Arden Hills' Debbie Meyer won three gold medals, Sue Pedersen won two gold and two silver, Mike Burton won two gold, John Nelson one gold and a bronze, and John Ferris two bronze medals as Arden Hills won 13 total medals. Chavoor's women's team won ten of a possible fifteen gold medals, eight silver out of twelve possible, and eight bronze out of twelve, a total of twenty-six medals out of a possible thirty-nine. The U.S. women won all three relays and scored sweeps in the 100-meter butterfly and 200-meter individual medley.

==1972 Olympics==

Arden Hills' Mark Spitz won seven Gold Medals and Mike Burton one gold. Chavoor was once again head coach of the women's team. It won eight gold medals of a possible fourteen, five silver medals of a possible twelve, and four bronze medals of a possible twelve. Combining the 1968 and 1972 records, Chavoor’s women won nineteen of twenty-eight possible gold medals, twelve of twenty- four silver medals, and twelve of a possible twenty-four bronze medals. It was the last Olympic team Chavoor coached, and he went out on top. His two Olympic swimming teams had dominated the world competition and helped establish the U.S. women’s program as the finest on earth.
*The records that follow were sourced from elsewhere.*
(** * dsan-metadata-stripper: the handlers, the dispatcher and the walker

    A shallow embedding of [src/main.py].  The program is a thin layer over
    three third-party libraries (PyPDF2, python-docx, Pillow), the Python
    standard library ([pathlib], [os.walk], [open], [logging]) and the file
    system.  The embedding keeps that shape:

    - the file system is a finite map from paths to nodes, the log is the list
      of records emitted so far, and every function of [main.py] is a
      computation in a state-and-exception monad over that world;
    - [pathlib], [open] and [os.walk] are written out from their documented
      behaviour;
    - parsing and serialising of PDF, DOCX and image files is left to a
      [Library] parameter: every result holds for any behaviour of the codecs,
      including any failure of theirs. *)

From stdpp Require Import gmap strings list fin_maps.
From Stdlib Require Import ZArith.
From Stdlib.Strings Require Import Ascii String Byte.

Local Open Scope string_scope.
Local Open Scope list_scope.
#[local] Set Warnings "-clear-no-such-hyp".

(** ** Paths ([pathlib.PurePath]) *)

(** A path is the list of its components; [str(p)] joins them with [/]. *)
Abbreviation Path := (list string).

Module pathlib.

(** [p.name]: the final component, [''] when there is none. *)
Definition name (p : Path) : string := List.last p "".

(** [p / s].  Joining with the empty string leaves the path as it is. *)
Definition joinpath (p : Path) (s : string) : Path :=
  if String.eqb s "" then p else p ++ [s].

(** [s.rfind(c)]: index of the last occurrence of [c], or [-1]. *)
Fixpoint rfind (c : ascii) (s : string) : Z :=
  match s with
  | EmptyString => (-1)%Z
  | String a s' =>
      let r := rfind c s' in
      if (0 <=? r)%Z then (r + 1)%Z
      else if Ascii.eqb a c then 0%Z else (-1)%Z
  end.

(** [s[i:]] for a non-negative [i]. *)
Fixpoint slice_from (i : nat) (s : string) : string :=
  match i, s with
  | O, _ => s
  | S k, String _ s' => slice_from k s'
  | S _, EmptyString => EmptyString
  end.

(** [p.suffix]:
<<
    name = self.name
    i = name.rfind('.')
    if 0 < i < len(name) - 1: return name[i:]
    else: return ''
>> *)
Definition suffix (p : Path) : string :=
  let name := name p in
  let i := rfind "." name in
  if ((0 <? i)%Z && (i <? Z.of_nat (String.length name) - 1)%Z)%bool
  then slice_from (Z.to_nat i) name
  else "".

(** [str(p)] *)
Definition str (p : Path) : string := String.concat "/" p.

End pathlib.

(** [s.lower()] on the ASCII range. *)
Definition lower_ascii (c : ascii) : ascii :=
  let n := nat_of_ascii c in
  if ((65 <=? n) && (n <=? 90))%nat%bool then ascii_of_nat (n + 32) else c.

Fixpoint lower (s : string) : string :=
  match s with
  | EmptyString => EmptyString
  | String c s' => String (lower_ascii c) (lower s')
  end.

(** ** The world: file system and log *)

Abbreviation bytes := (list byte).

Inductive node : Type :=
| Dir
| File (content : bytes).

(** Python exceptions: class name and [str(e)].  Only instances of
    [Exception] are modelled (no [KeyboardInterrupt], no [SystemExit]). *)
Record exn : Type := Exn { exn_class : string; exn_str : string }.

Inductive levelname : Type := DEBUG | INFO | WARNING | ERROR.

(** The three handlers, as they appear in the log messages. *)
Inductive handler : Type := PDF | DOCX | IMAGE.

(** The f-strings of [main.py], kept structured. *)
Inductive message : Type :=
| Sanitized (h : handler) (file_path output_path : Path)
| ErrorProcessing (h : handler) (file_path : Path) (e : exn)
| UnsupportedFileType (file_path : Path).
(** * mg_rpc: the RPC multiplexer of rpc-common (src/mg_rpc/mg_rpc.c)

    A shallow embedding of the multiplexer's registries, of the pending
    request table, of the bounded send queue and of the channel event
    handler, followed by the properties of the specification that concern
    them.

    Conventions of the embedding.
    - The multiplexer [struct mg_rpc *c] is the state threaded by the monad
      [M]; a computation that dereferences a null or dangling pointer has
      no result ([None]).  The [c == NULL] early returns of the public
      functions have no state to act on and are not part of [M].
    - Heap objects that the code compares by address (channel entries,
      queue entries) carry the address they were allocated at.
    - Everything outside the file (transports, callbacks, [rand], the JSON
      scanner and printer, the URI helpers) is a field of [World]; a call
      that has an effect outside the multiplexer is recorded in the
      [trace] of the state, and the answer of an outside call may depend on
      the trace so far.  Callbacks are recorded, not run: what a callback
      does to the multiplexer is a later operation of its own. *)

From Stdlib Require Import ZArith List String Ascii Bool Arith Lia.
From Stdlib Require Import DecimalString.
Import ListNotations.
Local Open Scope Z_scope.

Set Implicit Arguments.

(** ** Data model *)

(** Addresses of heap objects, of channels and of callbacks. *)
Definition ptr := nat.

Bind Scope nat_scope with ptr.

(** [struct mg_str]: a length-delimited byte string. *)
Definition mg_str := string.

Bind Scope string_scope with mg_str.

Definition MG_NULL_STR : mg_str := EmptyString.

Infix "+++" := String.append (right associativity, at level 60).

Definition str_empty (s : mg_str) : bool := Nat.eqb (String.length s) 0.

(** [mg_strcmp (a, b) == 0] *)
Definition mg_str_eq (a b : mg_str) : bool := String.eqb a b.

Definition NUL : ascii := Ascii.zero.

(** The C string that starts at a buffer: the bytes before the first NUL. *)
Fixpoint c_str (s : string) : string :=
  match s with
  | EmptyString => EmptyString
  | String a s' => if Ascii.eqb a NUL then EmptyString else String a (c_str s')
  end.

(** The buffer [n] bytes further on. *)
Fixpoint str_drop (n : nat) (s : string) : string :=
  match n, s with
  | O, _ => s
  | S _, EmptyString => EmptyString
  | S n', String _ s' => str_drop n' s'
  end.

(** [mg_vcmp (&s, cstr) == 0] *)
Definition mg_vcmp_eq (s : mg_str) (cstr : string) : bool :=
  String.eqb s (c_str cstr).

(** Two's complement wrap-around of an [int64_t]. *)
Definition wrap64 (z : Z) : Z := (z + 2 ^ 63) mod 2 ^ 64 - 2 ^ 63.

Record mg_rpc_cfg := {
  cfg_id : string;
  max_queue_length : Z;
  default_out_channel_idle_close_timeout : Z
}.

Record mg_rpc_handler_info := {
  hi_method : string;
  hi_args_fmt : string;
  hi_cb : ptr;
  hi_cb_arg : ptr
}.

Record mg_rpc_channel_info_internal := {
  ci_ptr : ptr;            (* the address of the entry *)
  ci_dst : mg_str;
  ci_ch : ptr;             (* struct mg_rpc_channel * *)
  is_open : bool;
  is_busy : bool
}.

Record mg_rpc_sent_request_info := {
  sri_id : Z;
  sri_cb : ptr;
  sri_cb_arg : ptr
}.

Record mg_rpc_queue_entry := {
  qe_ptr : ptr;            (* the address of the entry *)
  qe_dst : mg_str;
  qe_frame : mg_str;
  qe_ci : option ptr       (* the pinned channel entry, or NULL *)
}.

Record mg_rpc_observer_info := {
  oi_cb : ptr;
  oi_cb_arg : ptr
}.

Record mg_rpc_frame := {
  version : Z;
  frame_id : Z;
  error_code : Z;
  frame_src : mg_str;
  frame_dst : mg_str;
  frame_tag : mg_str;
  frame_method : mg_str;
  frame_args : mg_str;
  frame_result : mg_str;
  error_msg : mg_str;
  frame_auth : mg_str
}.

Record mg_rpc_request_info := {
  ri_id : Z;
  ri_src : mg_str;
  ri_dst : mg_str;
  ri_tag : mg_str;
  ri_auth : mg_str;
  ri_method : mg_str;
  ri_args_fmt : string;
  ri_ch : ptr
}.

Record mg_rpc_frame_info := { channel_type : string }.

Record mg_rpc_call_opts := {
  opts_src : mg_str;
  opts_dst : mg_str;
  opts_tag : mg_str;
  opts_key : mg_str;
  opts_broadcast : bool;
  opts_no_queue : bool
}.

Record mg_rpc_channel_ws_out_cfg := {
  server_address : mg_str;
  ssl_ca_file : mg_str;
  ssl_client_cert_file : mg_str;
  ssl_server_name : mg_str;
  reconnect_interval_min : Z;
  reconnect_interval_max : Z;
  idle_close_timeout : Z
}.

Inductive mg_rpc_event := MG_RPC_EV_CHANNEL_OPEN | MG_RPC_EV_CHANNEL_CLOSED.

(** [enum mg_rpc_channel_event] together with its [ev_data]. *)
Inductive mg_rpc_channel_event :=
| MG_RPC_CHANNEL_OPEN
| MG_RPC_CHANNEL_FRAME_RECD (f : mg_str)
| MG_RPC_CHANNEL_FRAME_RECD_PARSED (frame : mg_rpc_frame)
| MG_RPC_CHANNEL_FRAME_SENT (success : Z)
| MG_RPC_CHANNEL_CLOSED.

(** The parts of a destination that [mg_parse_uri] returns. *)
Record uri := {
  uri_scheme : mg_str;
  uri_user_info : mg_str;
  uri_host : mg_str;
  uri_port : Z;
  uri_path : mg_str;
  uri_query : mg_str;
  uri_fragment : mg_str
}.
(** * JSML: a shallow embedding of [src/JSML.js]

    JSML builds a markup tree out of callable element handles and renders
    it either to a string ([html]) or through the host document API
    ([dom]).  This file embeds the builder, the two renderers and the tag
    registry, and proves the properties the specification states about
    them.

    Conventions of the embedding.
    - A JS string is a [string]; [null] and [undefined] are two distinct
      values; numbers, symbols and functions other than element handles are
      left out of the value universe (their string conversion is the
      floating-point and source-text machinery of the host), and the
      properties of an attribute object hold primitive values.
    - Every [ElementBuilder]/[FragmentBuilder] object lives in a heap and is
      named by its address; the callable handle [ce] and its [ce.build] are
      created together and never separated, so both carry that address.
    - The source mutates [this]; here the receiver's fields are the state
      of a small state-and-exception monad.
    - [html] and [dom] recurse through handles that the caller may have
      tied into a cycle ([d(d)]); they take a recursion budget and answer
      [Fuel] when it is exhausted. *)

From Stdlib Require Import Ascii String NArith.
From stdpp Require Import gmap strings list fin_maps.

Set Warnings "-register-all".

Local Open Scope string_scope.
Local Open Scope list_scope.

(** ** JavaScript values *)

(** Primitive values that reach the renderers. *)
Inductive prim : Type :=
| PNull
| PUndefined
| PBool (b : bool)
| PStr (s : string).

(** An object, as [for (k in o)] walks it: the enumerable property names
    with their values, in enumeration order. *)
Abbreviation obj := (list (string * prim)).

(** Values a caller can pass to a handle. *)
Inductive value : Type :=
| VNull
| VUndefined
| VBool (b : bool)
| VStr (s : string)
| VArr (items : list value)
| VObj (props : obj)
| VHandle (ce : nat).

(** [ToString] on primitives, as applied by [+] with a string operand. *)
Definition ToString (p : prim) : string :=
  match p with
  | PNull => "null"
  | PUndefined => "undefined"
  | PBool true => "true"
  | PBool false => "false"
  | PStr s => s
  end.

(** [Array.prototype.join("")]: [null] and [undefined] elements contribute
    the empty string, every other element its [ToString]. *)
Definition join_item (p : prim) : string :=
  match p with
  | PNull | PUndefined => ""
  | _ => ToString p
  end.

Fixpoint join (arr : list prim) : string :=
  match arr with
  | [] => ""
  | p :: rest => join_item p +:+ join rest
  end.

(** ** Ordinary objects: property order *)

Definition digit_of (c : ascii) : option N :=
  let n := N_of_ascii c in
  if ((48 <=? n) && (n <=? 57))%N then Some (n - 48)%N else None.

Fixpoint digits_value (acc : N) (s : string) : option N :=
  match s with
  | EmptyString => Some acc
  | String c rest =>
      match digit_of c with
      | Some d => digits_value (10 * acc + d)%N rest
      | None => None
      end
  end.

(** A property name is an array index when it is the canonical decimal
    form of an integer below 2^32 - 1. *)
Definition array_index (k : string) : option N :=
  match k with
  | EmptyString => None
  | String "0"%char EmptyString => Some 0%N
  | String "0"%char _ => None
  | _ =>
      match digits_value 0 k with
      | Some n => if (n <? 4294967295)%N then Some n else None
      | None => None
      end
  end.

Fixpoint obj_get (o : obj) (k : string) : option prim :=
  match o with
  | [] => None
  | (k', v) :: rest => if String.eqb k' k then Some v else obj_get rest k
  end.

(** Assigning to a name the object already has keeps its place. *)
Fixpoint obj_update (o : obj) (k : string) (v : prim) : obj :=
  match o with
  | [] => []
  | (k', v') :: rest =>
      if String.eqb k' k then (k, v) :: rest
      else (k', v') :: obj_update rest k v
  end.

(** A new array-index name goes among the array indices in ascending
    numeric order, ahead of every other name. *)
Fixpoint obj_insert_index (o : obj) (i : N) (k : string) (v : prim) : obj :=
  match o with
  | [] => [(k, v)]
  | (k', v') :: rest =>
      match array_index k' with
      | Some j =>
          if (j <? i)%N then (k', v') :: obj_insert_index rest i k v
          else (k, v) :: (k', v') :: rest
      | None => (k, v) :: (k', v') :: rest
      end
  end.

(** Writing the own data property [k] of an object whose own properties
    are [o]: an existing one takes the value where it stands, a new one
    is created. *)
Definition obj_set (o : obj) (k : string) (v : prim) : obj :=
  match obj_get o k with
  | Some _ => obj_update o k v
  | None =>
      match array_index k with
      | Some i => obj_insert_index o i k v
      | None => o ++ [(k, v)]
      end
  end.

(** The object kept in [_attrs]: its own enumerable properties, and
    whether its prototype is still [Object.prototype], from which it
    inherits the accessor [__proto__]. *)
Record attrs_object : Type := mkAttrs {
  own : obj;
  inherits : bool
}.

(** A list of properties stands for the plain object [{...}] that has
    them. *)
Definition plain_object (o : list (string * prim)) : attrs_object :=
  mkAttrs o true.

#[warnings="-uniform-inheritance"]
Coercion plain_object : list >-> attrs_object.

#[local] Arguments Some {A} & a.

(** [a[k] = v].  A name the object owns is written as a data property.
    Otherwise the name [__proto__] reaches, while the object inherits
    from [Object.prototype], the setter found there: [null] cuts the
    prototype off, any other primitive is ignored, and no property is
    created.  Every other name becomes a new own property. *)
Definition attrs_set (a : attrs_object) (k : string) (v : prim)
    : attrs_object :=
  match obj_get (own a) k with
  | None =>
      if String.eqb k "__proto__" && inherits a
      then match v with
           | PNull => mkAttrs (own a) false
           | _ => a
           end
      else mkAttrs (obj_set (own a) k v) (inherits a)
  | Some _ => mkAttrs (obj_set (own a) k v) (inherits a)
  end.

(** ** Nodes and the heap *)

(** Which prototype chain the object has. *)
Inductive proto : Type :=
| ElementBuilder_prototype
| FragmentBuilder_prototype.

(** An entry of [_children]: a literal, or a callable element. *)
Inductive child : Type :=
| Lit (p : prim)
| Ref (ce : nat).

(** The fields of a builder object.  [_tag = None] is [null],
    [_attrs = None] is [undefined], [_children = None] is [null]. *)
Record Node : Type := mkNode {
  _proto : proto;
  _tag : option string;
  _isSelfClosing : bool;
  _attrs : option attrs_object;
  _children : option (list child)
}.

Abbreviation heap := (list Node).

(** ** Outcomes *)

(** The errors met: the [SyntaxError] that [parse] raises, and the
    [TypeError] of calling what is not a function. *)
Inductive exn : Type :=
| SyntaxError (msg : string)
| TypeError.

(** How a computation ends.  [Fuel]: the recursion budget of a renderer
    ran out.  [Stuck]: the computation leaves what is modelled: a handle
    names no Node of the heap, which no constructor of handles brings
    about, or a property read yields a function that is no handle. *)
Inductive result (A : Type) : Type :=
| Ret (a : A)
| Throw (e : exn)
| Fuel
| Stuck.

Arguments Ret {A} a.
Arguments Throw {A} e.
Arguments Fuel {A}.
Arguments Stuck {A}.

(** A computation over a state [S] that may throw; the state reached at
    the throw is kept, as a JS exception keeps the mutations made so far. *)
Definition M (S A : Type) : Type := S -> S * result A.

Definition ret {S A} (a : A) : M S A := fun s => (s, Ret a).

Definition bind {S A B} (m : M S A) (k : A -> M S B) : M S B :=
  fun s =>
    match m s with
    | (s', Ret a) => k a s'
    | (s', Throw e) => (s', Throw e)
    | (s', Fuel) => (s', Fuel)
    | (s', Stuck) => (s', Stuck)
    end.

Definition throw {S A} (e : exn) : M S A := fun s => (s, Throw e).

#[global] Instance M_ret {S} : MRet (M S) := @ret S.
#[global] Instance M_bind {S} : MBind (M S) := fun A B k m => bind m k.

(** [Array.prototype.forEach]: the callback runs on each element in
    order; a throw ends the walk. *)
Definition forEach {S A} (f : A -> M S unit) : list A -> M S unit :=
  fix each (l : list A) : M S unit :=
    match l with
    | [] => ret tt
    | x :: rest => bind (f x) (fun _ => each rest)
    end.

(** ** The builder *)

(** [new ElementBuilder(tag, selfClosing)]: an empty tag is falsy and leaves
    the prototype's [null]. *)
Definition new_ElementBuilder (tag : string) (selfClosing : bool) : Node :=
  {| _proto := ElementBuilder_prototype;
     _tag := if String.eqb tag "" then None else Some tag;
     _isSelfClosing := selfClosing;
     _attrs := None;
     _children := None |}.

(** [new FragmentBuilder()]. *)
Definition new_FragmentBuilder : Node :=
  {| _proto := FragmentBuilder_prototype;
     _tag := None;
     _isSelfClosing := false;
     _attrs := None;
     _children := None |}.

(** The stored attributes and children, none when the field is unset. *)
Definition attrs_of (n : Node) : obj :=
  match _attrs n with
  | Some a => own a
  | None => []
  end.

(** [this._attrs], or the [{}] that [parse] puts there first. *)
Definition attrs_obj (n : Node) : attrs_object :=
  default (plain_object []) (_attrs n).
Definition children_of (n : Node) : list child := default [] (_children n).

(** [this._attrs[attrname] = item[attrname]] *)
Definition set_attr (k : string) (v : prim) : M Node unit :=
  fun this =>
    ({| _proto := _proto this; _tag := _tag this;
        _isSelfClosing := _isSelfClosing this;
        _attrs := Some (attrs_set (attrs_obj this) k v);
        _children := _children this |}, Ret tt).

(** [if (! this._children) this._children = []; this._children.push(item)] *)
Definition push_child (c : child) : M Node unit :=
  fun this =>
    ({| _proto := _proto this; _tag := _tag this;
        _isSelfClosing := _isSelfClosing this;
        _attrs := _attrs this;
        _children := Some (children_of this ++ [c]) |}, Ret tt).

(** [if (! this._attrs) this._attrs = {}] *)
Definition ensure_attrs : M Node unit :=
  fun this =>
    ({| _proto := _proto this; _tag := _tag this;
        _isSelfClosing := _isSelfClosing this;
        _attrs := Some (attrs_obj this);
        _children := _children this |}, Ret tt).

(** [ElementBuilder.prototype.parse] *)
Fixpoint parse (item : value) : M Node unit :=
  match item with
  | VNull => throw (SyntaxError ("Bad argument: " +:+ ToString PNull))
  | VUndefined => throw (SyntaxError ("Bad argument: " +:+ ToString PUndefined))
  | VArr items => forEach parse items
  | VObj props =>
      ensure_attrs;; forEach (fun kv => set_attr kv.1 kv.2) props
  | VBool b => push_child (Lit (PBool b))
  | VStr s => push_child (Lit (PStr s))
  | VHandle ce => push_child (Ref ce)
  end.

(** The function [ce] made by [callableElement]: every argument goes
    through [build.parse], then the handle itself is returned. *)
Definition call (self : nat) (args : list value) : M heap nat :=
  fun h =>
    match h !! self with
    | None => (h, Stuck)
    | Some build =>
        match forEach parse args build with
        | (build', Ret _) => (<[self := build']> h, Ret self)
        | (build', Throw e) => (<[self := build']> h, Throw e)
        | (build', Fuel) => (<[self := build']> h, Fuel)
        | (build', Stuck) => (<[self := build']> h, Stuck)
        end
    end.

(** ** The string renderer *)

(** The one-character string holding a double quote. *)
Definition dquote : string := String "034"%char EmptyString.

(** [this._tag] as the JS value it is. *)
Definition tag_value (this : Node) : prim :=
  match _tag this with
  | Some t => PStr t
  | None => PNull
  end.

(** What the [for (attrname in this._attrs)] loop of [_openTag] pushes. *)
Fixpoint open_attrs (attrs : obj) : list prim :=
  match attrs with
  | [] => []
  | (attrname, v) :: rest =>
      PStr (" " +:+ attrname)
        :: match v with
           | PNull => open_attrs rest
           | _ => PStr ("=" +:+ dquote +:+ ToString v +:+ dquote)
                    :: open_attrs rest
           end
  end.

Definition _openTag (this : Node) : list prim :=
  [PStr "<"; tag_value this]
    ++ match _attrs this with
       | Some attrs => open_attrs (own attrs)
       | None => []
       end
    ++ [PStr (if _isSelfClosing this then "/>" else ">")].

Definition _closeTag (this : Node) (arr : list prim) : list prim :=
  if _isSelfClosing this then arr
  else arr ++ [PStr ("</" +:+ ToString (tag_value this) +:+ ">")].

(** The object behind a handle ([ce.build]). *)
Definition build_of (ce : nat) : M heap Node :=
  fun h =>
    match h !! ce with
    | Some this => (h, Ret this)
    | None => (h, Stuck)
    end.

Section Children.
(** The renderer to use on a child handle ([ch.build.html()],
    [ch.build.dom()]). *)
Context {R : Type} (render : nat -> M heap R).

(** The walk shared by [_innerHTML] and [_domChildren]: an accumulator
    is extended once per child, in order. *)
Definition each_child {Acc : Type}
    (on_ref : Acc -> R -> Acc) (on_lit : Acc -> prim -> Acc)
    : list child -> Acc -> M heap Acc :=
  fix walk (cs : list child) (acc : Acc) : M heap Acc :=
    match cs with
    | [] => ret acc
    | Ref ce :: rest => bind (render ce) (fun r => walk rest (on_ref acc r))
    | Lit p :: rest => walk rest (on_lit acc p)
    end.
End Children.

Definition _innerHTML (html_of : nat -> M heap string)
    (this : Node) (arr : list prim) : M heap (list prim) :=
  if _isSelfClosing this then ret arr
  else
    match _children this with
    | Some cs =>
        each_child html_of (fun arr s => arr ++ [PStr s])
          (fun arr p => arr ++ [p]) cs arr
    | None => ret arr
    end.
(** * GAIA climate projection and intervention engine: a verification model

    A shallow embedding of the numerical core of the repository:

    - [utils/quantum_prediction.py]      (module [QuantumPrediction])
    - [utils/climate_interventions.py]   (module [Interventions])
    - [utils/climate_simulator.py]       (module [ClimateSimulator])
    - [utils/simulation/climate_simulator.py] (module [TippingPoints])
    - [utils/quantum/quantum_predictor.py]    (module [QuantumPredictor])

    Module [ErrorHandling] collects what the entry points do with ids
    they do not know.

    Number model.  Python floats are modelled by the real numbers [R] of the
    Standard Library: [np.exp], [np.log], [np.sqrt], [np.power], [np.sin]
    are [exp], [ln], [sqrt], [Rpower], [sin]; rounding error, NaN and
    infinities are outside the model.  Python [int]s are [Z].  A division
    of Python floats by zero raises [ZeroDivisionError] and is modelled as
    such; a division of NumPy scalars by zero does not raise and is left as
    the (unspecified) real [x / 0].

    Effects.  Code that can raise returns an [outcome]; the wall clock and
    NumPy's global random generator are explicit inputs. *)

From Stdlib Require Import Reals Lra Lia ZArith List String.
From stdpp Require Import gmap strings list.

Open Scope R_scope.

#[global] Instance Rle_decision (x y : R) : Decision (x <= y) := Rle_dec x y.
#[global] Instance Rlt_decision (x y : R) : Decision (x < y) := Rlt_dec x y.
#[global] Instance Req_decision : EqDecision R := Req_dec_T.

(* ===================================================================== *)
(** * Python numerics *)
(* ===================================================================== *)

Module PyNum.

(** [math.floor] *)
Definition floor (x : R) : Z := Int_part x.

(** Round to the nearest integer, ties to the even one: what Python's
    [round] does on the scaled value. *)
Definition round_half_even (x : R) : Z :=
  let f := floor x in
  let d := x - IZR f in
  if decide (d < 1 / 2) then f
  else if decide (1 / 2 < d) then (f + 1)%Z
  else if Z.even f then f else (f + 1)%Z.

(** [round(x, ndigits)] *)
Definition py_round (x : R) (ndigits : nat) : R :=
  IZR (round_half_even (x * 10 ^ ndigits)) / 10 ^ ndigits.

(** [int(x)] on a float: truncation towards zero. *)
Definition py_int (x : R) : Z :=
  if decide (0 <= x) then floor x else (- floor (- x))%Z.

(** [max(a, b)] and [abs(x)] on floats. *)
Definition py_max (a b : R) : R := Rmax a b.
Definition py_abs (x : R) : R := Rabs x.
(** What lines 123-124 give at a positive sieve opening when the mean
    fragment size is degenerate: 100 percent for [X50 = 0] and 0 percent
    for [X50 = +inf]. *)
Lemma passante_degenerate (x : R) (n : float64) :
  0 < x -> n = PInf \/ (exists r : R, n = Fin r /\ 0 < r) ->
  passante (Fin x) (Fin 0) n = Fin 100 /\
  passante (Fin x) PInf n = Fin 0.
Proof.
  intros Hx Hn. unfold passante. split.
  - rewrite np_truediv_zero by assumption.
    rewrite np_power_PInf_exp by assumption.
    rewrite fmul_neg_PInf by lra. cbn. f_equal. ring.
  - cbn [np_truediv]. rewrite np_power_zero_exp by assumption.
    cbn. rewrite Rmult_0_r, exp_0. f_equal. ring.
Qed.

Lemma x_mm_positive (v : float64) :
  In v x_mm -> exists x : R, v = Fin x /\ 0 < x.
Proof.
  rewrite x_mm_samples. intros Hin. apply in_map_iff in Hin.
  destruct Hin as (i & <- & _). eexists. split; [reflexivity |].
  apply Rpower_pos.
Qed.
===20 Olympic gold medals===
A total of 20 gold medals were won by his swimmers in three Olympics. His swimmers Mike Burton, Debbie Meyer, Susan Pederson, John Nelson, Ellie Daniel, and Mark Spitz won a combined 12 gold medals in the 1968 Olympics. Burton and Spitz then won a combined 8 gold medals in 1972, and Jeff Float, Chavoor's last Olympian, won 1 gold in 1984.

== Honors ==
He was named Coach of the Year by the American Swimming Coaches Association in 1968, and was inducted into the International Swimming Hall of Fame in 1977. He has been called one of the "three greatest coaches the United States has ever had." His life is chronicled in the book Victory in the Pool by Bill George. Chavoor published a book co-authored with Bill Davidson titled The 50-Meter Jungle, which told part of his life story.

==Retirement==
Chavoor sold Arden Hills in 1985 but continued training swimmers until his 1990 retirement from Sacramento's Rancho Arroyo Pool. He played racquetball frequently, and had earlier played squash. In early 1992, he was diagnosed with liver cancer. He died at home on September 3, 1992 in Gold River, California, east of Sacramento. His swimmers won 31 Olympic medals, set 81 world and 131 U.S. records. He is the only swim coach to have produced two James E. Sullivan Award winners (Mark Spitz and Debbie Meyer).